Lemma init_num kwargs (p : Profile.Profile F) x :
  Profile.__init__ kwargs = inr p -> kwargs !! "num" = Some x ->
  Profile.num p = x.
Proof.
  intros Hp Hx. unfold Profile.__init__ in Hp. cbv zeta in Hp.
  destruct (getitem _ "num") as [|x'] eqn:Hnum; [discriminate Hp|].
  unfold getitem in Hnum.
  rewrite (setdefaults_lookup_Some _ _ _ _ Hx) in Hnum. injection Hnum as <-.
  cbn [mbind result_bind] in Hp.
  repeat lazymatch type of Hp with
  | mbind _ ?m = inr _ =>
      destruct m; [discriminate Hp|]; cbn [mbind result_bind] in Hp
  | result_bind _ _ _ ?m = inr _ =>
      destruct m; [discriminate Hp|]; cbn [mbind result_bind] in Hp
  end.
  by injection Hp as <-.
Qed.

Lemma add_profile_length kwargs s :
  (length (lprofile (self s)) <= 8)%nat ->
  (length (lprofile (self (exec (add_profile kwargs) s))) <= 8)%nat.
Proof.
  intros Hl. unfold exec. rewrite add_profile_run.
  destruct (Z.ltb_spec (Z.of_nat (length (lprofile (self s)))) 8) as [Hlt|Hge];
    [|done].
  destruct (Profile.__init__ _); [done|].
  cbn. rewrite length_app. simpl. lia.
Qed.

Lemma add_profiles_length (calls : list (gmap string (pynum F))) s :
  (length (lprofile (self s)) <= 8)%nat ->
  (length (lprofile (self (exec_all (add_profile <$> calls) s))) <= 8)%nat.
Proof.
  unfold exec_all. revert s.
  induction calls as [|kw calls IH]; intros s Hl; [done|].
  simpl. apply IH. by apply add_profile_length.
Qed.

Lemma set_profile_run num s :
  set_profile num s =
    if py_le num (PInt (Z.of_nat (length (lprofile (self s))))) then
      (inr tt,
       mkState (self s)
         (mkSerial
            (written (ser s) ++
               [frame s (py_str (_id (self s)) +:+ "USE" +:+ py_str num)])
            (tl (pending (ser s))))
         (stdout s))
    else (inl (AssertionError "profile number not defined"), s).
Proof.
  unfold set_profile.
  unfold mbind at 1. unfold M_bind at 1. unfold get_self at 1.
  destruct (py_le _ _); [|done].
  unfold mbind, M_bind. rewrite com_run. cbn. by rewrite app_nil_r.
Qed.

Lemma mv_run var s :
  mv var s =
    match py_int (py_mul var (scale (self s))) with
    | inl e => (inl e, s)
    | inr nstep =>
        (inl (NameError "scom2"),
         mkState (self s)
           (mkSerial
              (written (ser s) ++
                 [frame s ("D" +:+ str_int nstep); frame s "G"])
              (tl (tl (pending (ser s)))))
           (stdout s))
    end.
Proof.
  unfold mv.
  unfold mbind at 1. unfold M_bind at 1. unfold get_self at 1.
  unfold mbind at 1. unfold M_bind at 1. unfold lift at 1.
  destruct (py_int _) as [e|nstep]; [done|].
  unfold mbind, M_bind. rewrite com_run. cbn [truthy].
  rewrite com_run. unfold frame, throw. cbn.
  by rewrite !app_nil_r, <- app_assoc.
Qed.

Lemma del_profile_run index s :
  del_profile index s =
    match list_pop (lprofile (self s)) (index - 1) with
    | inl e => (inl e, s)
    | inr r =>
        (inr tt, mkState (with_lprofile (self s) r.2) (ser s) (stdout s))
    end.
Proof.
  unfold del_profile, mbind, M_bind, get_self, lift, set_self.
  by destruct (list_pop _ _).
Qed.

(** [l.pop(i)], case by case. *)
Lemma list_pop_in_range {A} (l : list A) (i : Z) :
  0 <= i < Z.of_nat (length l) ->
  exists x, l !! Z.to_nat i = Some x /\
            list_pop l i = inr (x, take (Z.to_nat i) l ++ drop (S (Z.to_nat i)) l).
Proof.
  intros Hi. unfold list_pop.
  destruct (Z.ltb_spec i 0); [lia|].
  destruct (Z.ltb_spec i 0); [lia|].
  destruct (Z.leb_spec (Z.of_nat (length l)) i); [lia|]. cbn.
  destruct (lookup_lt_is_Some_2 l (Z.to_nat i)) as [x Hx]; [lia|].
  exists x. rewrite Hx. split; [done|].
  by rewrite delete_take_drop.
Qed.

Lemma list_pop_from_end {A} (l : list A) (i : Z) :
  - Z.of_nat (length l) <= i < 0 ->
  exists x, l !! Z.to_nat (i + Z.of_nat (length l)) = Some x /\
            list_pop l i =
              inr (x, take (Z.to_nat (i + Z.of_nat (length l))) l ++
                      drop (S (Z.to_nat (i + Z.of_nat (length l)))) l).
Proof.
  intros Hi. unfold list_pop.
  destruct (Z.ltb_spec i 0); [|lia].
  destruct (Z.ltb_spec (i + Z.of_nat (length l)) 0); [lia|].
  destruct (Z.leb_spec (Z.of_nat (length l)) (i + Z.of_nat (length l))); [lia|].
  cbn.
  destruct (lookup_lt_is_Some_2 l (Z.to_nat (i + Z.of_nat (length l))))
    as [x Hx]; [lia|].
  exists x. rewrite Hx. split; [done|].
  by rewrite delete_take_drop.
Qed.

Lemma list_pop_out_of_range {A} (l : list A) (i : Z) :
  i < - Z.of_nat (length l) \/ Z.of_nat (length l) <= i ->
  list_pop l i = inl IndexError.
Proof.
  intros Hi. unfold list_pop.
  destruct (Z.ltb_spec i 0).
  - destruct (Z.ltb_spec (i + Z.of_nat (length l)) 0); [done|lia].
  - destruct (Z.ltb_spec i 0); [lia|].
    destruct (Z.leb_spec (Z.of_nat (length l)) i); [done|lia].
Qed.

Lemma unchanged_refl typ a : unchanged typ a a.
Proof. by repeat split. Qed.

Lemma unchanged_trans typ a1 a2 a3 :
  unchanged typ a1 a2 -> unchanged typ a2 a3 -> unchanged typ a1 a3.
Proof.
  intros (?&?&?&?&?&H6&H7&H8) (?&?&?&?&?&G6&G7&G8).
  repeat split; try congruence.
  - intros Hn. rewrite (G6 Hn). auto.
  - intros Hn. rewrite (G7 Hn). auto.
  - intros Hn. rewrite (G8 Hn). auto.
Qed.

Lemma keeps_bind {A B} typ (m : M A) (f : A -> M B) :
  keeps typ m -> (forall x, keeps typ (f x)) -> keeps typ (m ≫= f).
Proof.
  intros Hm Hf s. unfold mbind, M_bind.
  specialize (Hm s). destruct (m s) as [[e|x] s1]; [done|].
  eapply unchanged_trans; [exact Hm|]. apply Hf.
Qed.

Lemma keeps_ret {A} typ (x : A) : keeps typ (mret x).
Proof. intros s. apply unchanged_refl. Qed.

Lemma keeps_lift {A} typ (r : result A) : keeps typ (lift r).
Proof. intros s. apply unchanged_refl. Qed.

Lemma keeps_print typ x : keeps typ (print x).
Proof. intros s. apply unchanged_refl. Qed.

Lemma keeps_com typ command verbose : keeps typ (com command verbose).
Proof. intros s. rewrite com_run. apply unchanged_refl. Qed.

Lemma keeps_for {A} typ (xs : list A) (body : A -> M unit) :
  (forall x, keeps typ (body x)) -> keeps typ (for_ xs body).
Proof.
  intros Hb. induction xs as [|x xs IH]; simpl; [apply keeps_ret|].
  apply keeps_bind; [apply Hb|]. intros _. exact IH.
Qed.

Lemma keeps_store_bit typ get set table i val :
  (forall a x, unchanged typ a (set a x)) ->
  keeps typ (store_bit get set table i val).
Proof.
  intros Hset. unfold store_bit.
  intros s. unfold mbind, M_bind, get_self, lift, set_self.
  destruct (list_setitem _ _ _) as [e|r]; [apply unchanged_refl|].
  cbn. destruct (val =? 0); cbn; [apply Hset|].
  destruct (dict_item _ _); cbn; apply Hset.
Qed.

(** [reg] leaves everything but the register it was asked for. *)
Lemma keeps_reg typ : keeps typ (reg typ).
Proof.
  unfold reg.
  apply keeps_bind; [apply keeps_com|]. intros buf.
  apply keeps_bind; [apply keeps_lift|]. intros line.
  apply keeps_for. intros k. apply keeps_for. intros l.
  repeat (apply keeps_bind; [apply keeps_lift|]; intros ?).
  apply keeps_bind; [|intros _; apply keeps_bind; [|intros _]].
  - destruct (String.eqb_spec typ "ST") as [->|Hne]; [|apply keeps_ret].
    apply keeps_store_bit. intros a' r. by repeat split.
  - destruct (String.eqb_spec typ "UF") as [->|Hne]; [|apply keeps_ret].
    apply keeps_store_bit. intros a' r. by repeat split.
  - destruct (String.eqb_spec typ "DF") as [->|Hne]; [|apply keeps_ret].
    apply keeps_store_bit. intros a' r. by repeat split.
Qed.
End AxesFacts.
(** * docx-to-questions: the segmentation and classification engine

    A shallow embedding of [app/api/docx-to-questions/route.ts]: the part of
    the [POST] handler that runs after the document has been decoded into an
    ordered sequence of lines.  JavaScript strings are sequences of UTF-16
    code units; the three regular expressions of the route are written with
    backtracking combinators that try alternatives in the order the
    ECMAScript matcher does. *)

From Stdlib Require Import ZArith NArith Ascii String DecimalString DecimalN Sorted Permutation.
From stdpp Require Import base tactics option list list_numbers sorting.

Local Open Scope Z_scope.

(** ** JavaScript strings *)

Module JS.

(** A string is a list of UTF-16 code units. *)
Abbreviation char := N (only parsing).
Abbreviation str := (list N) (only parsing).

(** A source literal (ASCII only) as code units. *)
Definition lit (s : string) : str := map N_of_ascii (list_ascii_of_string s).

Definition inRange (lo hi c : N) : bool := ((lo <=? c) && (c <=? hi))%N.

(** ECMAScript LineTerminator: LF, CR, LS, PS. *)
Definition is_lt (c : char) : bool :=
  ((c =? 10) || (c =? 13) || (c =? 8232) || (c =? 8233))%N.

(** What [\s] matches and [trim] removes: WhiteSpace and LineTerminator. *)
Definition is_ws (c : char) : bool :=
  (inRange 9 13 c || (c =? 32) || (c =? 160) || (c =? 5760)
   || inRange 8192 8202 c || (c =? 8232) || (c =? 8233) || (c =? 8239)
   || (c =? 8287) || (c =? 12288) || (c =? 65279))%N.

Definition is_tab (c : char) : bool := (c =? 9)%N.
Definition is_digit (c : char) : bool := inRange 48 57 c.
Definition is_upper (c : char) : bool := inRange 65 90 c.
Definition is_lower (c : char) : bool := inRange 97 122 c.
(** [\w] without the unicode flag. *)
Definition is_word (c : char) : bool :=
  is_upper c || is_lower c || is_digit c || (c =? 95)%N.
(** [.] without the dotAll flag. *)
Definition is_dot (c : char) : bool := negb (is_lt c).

____

*EXERCISE*. Begin with the first line of the records and reproduce each line as is, ending with the line that holds "unfold getitem in Hnum.".

*SOLUTION*.
Lemma init_num kwargs (p : Profile.Profile F) x :
  Profile.__init__ kwargs = inr p -> kwargs !! "num" = Some x ->
  Profile.num p = x.
Proof.
  intros Hp Hx. unfold Profile.__init__ in Hp. cbv zeta in Hp.
  destruct (getitem _ "num") as [|x'] eqn:Hnum; [discriminate Hp|].
  unfold getitem in Hnum.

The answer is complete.